**ACTION ITEM**
Of the entries below, return only those lines from the line with "match p, s with" to the line with "(** [s.replace(pat, rep)]", exactly, both included.

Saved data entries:

◆ ◆ ◆ ◆

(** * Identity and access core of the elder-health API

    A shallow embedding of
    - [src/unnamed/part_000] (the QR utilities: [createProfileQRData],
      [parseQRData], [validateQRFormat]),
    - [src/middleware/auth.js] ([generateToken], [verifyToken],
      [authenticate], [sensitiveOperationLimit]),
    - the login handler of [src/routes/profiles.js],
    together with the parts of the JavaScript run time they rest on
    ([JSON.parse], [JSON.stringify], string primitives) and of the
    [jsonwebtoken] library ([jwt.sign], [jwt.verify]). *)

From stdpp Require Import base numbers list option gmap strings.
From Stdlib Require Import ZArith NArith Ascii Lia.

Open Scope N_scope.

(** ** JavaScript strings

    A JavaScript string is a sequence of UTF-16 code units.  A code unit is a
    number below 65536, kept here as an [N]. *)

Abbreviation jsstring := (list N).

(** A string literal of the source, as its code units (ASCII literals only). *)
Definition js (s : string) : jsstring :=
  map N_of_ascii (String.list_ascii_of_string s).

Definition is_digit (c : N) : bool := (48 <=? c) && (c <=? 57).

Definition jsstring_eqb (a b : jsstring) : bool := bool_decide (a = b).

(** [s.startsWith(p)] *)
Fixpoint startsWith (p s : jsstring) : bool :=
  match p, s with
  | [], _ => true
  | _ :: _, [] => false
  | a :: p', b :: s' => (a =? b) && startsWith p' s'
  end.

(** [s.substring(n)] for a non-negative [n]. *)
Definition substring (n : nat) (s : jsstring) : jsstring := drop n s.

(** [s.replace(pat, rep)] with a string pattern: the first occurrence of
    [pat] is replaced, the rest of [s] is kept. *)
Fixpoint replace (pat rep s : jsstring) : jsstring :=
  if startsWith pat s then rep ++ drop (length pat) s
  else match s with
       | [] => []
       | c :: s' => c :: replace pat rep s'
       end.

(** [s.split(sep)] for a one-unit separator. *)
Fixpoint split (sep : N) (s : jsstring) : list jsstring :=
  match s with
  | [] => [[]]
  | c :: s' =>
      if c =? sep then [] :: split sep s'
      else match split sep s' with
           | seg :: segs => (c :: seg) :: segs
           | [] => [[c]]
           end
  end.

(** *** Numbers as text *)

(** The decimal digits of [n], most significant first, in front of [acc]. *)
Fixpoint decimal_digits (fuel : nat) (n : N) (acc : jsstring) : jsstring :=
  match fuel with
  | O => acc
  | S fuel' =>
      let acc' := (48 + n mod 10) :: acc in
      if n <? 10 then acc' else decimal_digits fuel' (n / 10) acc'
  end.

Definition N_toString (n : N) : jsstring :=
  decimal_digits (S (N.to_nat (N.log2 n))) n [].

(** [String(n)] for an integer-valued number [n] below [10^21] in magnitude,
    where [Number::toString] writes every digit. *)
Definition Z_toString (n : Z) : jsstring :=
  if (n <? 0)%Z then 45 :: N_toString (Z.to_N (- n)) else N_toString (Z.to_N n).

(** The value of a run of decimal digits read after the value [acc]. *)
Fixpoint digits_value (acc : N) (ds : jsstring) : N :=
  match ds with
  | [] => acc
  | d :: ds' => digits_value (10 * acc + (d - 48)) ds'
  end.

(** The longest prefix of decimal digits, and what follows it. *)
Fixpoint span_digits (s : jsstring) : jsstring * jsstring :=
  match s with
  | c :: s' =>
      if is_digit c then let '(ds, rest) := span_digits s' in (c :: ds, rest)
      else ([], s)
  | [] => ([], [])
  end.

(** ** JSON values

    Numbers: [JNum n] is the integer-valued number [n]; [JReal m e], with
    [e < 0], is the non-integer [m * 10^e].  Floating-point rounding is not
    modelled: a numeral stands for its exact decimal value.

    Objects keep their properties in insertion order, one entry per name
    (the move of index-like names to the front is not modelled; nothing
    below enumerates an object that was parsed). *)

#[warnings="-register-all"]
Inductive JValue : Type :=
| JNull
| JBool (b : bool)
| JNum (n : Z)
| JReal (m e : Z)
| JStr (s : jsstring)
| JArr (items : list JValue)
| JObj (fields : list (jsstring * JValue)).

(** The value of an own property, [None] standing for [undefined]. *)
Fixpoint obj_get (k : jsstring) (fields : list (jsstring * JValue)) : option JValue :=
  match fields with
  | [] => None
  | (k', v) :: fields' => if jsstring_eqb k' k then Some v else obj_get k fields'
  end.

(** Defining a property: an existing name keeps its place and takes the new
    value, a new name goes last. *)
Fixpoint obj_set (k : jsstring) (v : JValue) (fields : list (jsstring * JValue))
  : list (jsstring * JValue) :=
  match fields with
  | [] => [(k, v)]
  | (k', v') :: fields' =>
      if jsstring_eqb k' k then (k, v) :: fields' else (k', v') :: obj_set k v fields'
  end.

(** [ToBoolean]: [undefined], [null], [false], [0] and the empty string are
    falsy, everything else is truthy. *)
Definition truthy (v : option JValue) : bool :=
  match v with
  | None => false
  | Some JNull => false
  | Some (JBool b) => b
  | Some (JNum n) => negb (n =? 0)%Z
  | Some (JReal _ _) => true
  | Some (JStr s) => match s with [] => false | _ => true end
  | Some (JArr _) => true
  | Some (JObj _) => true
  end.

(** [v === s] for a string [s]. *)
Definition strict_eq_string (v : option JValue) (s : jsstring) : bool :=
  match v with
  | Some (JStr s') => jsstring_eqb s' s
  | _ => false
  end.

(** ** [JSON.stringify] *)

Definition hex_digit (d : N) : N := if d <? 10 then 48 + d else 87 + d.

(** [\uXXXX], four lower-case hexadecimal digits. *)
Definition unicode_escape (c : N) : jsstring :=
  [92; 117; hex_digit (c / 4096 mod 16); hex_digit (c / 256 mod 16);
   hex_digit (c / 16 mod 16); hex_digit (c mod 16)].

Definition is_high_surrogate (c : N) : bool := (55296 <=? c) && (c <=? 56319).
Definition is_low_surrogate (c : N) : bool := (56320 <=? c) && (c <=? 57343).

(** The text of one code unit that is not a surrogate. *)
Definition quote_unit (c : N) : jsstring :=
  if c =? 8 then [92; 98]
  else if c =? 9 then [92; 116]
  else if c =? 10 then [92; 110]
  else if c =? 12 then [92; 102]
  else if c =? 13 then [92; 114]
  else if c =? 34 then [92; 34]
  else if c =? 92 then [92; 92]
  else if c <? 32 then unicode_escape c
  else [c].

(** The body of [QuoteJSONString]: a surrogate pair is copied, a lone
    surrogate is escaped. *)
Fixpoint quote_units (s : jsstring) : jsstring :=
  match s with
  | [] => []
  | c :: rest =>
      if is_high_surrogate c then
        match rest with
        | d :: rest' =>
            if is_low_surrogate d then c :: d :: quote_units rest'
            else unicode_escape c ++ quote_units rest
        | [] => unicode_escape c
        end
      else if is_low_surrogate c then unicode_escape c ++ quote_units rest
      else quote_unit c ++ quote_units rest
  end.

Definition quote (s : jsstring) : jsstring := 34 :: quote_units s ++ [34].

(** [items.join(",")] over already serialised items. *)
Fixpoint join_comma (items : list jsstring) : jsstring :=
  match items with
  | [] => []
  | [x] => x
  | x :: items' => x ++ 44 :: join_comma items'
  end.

◆ ◆ ◆ ◆

**EXERCISE RESPONSE**
  match p, s with
  | [], _ => true
  | _ :: _, [] => false
  | a :: p', b :: s' => (a =? b) && startsWith p' s'
  end.

(** [s.substring(n)] for a non-negative [n]. *)
Definition substring (n : nat) (s : jsstring) : jsstring := drop n s.

(** [s.replace(pat, rep)] with a string pattern: the first occurrence of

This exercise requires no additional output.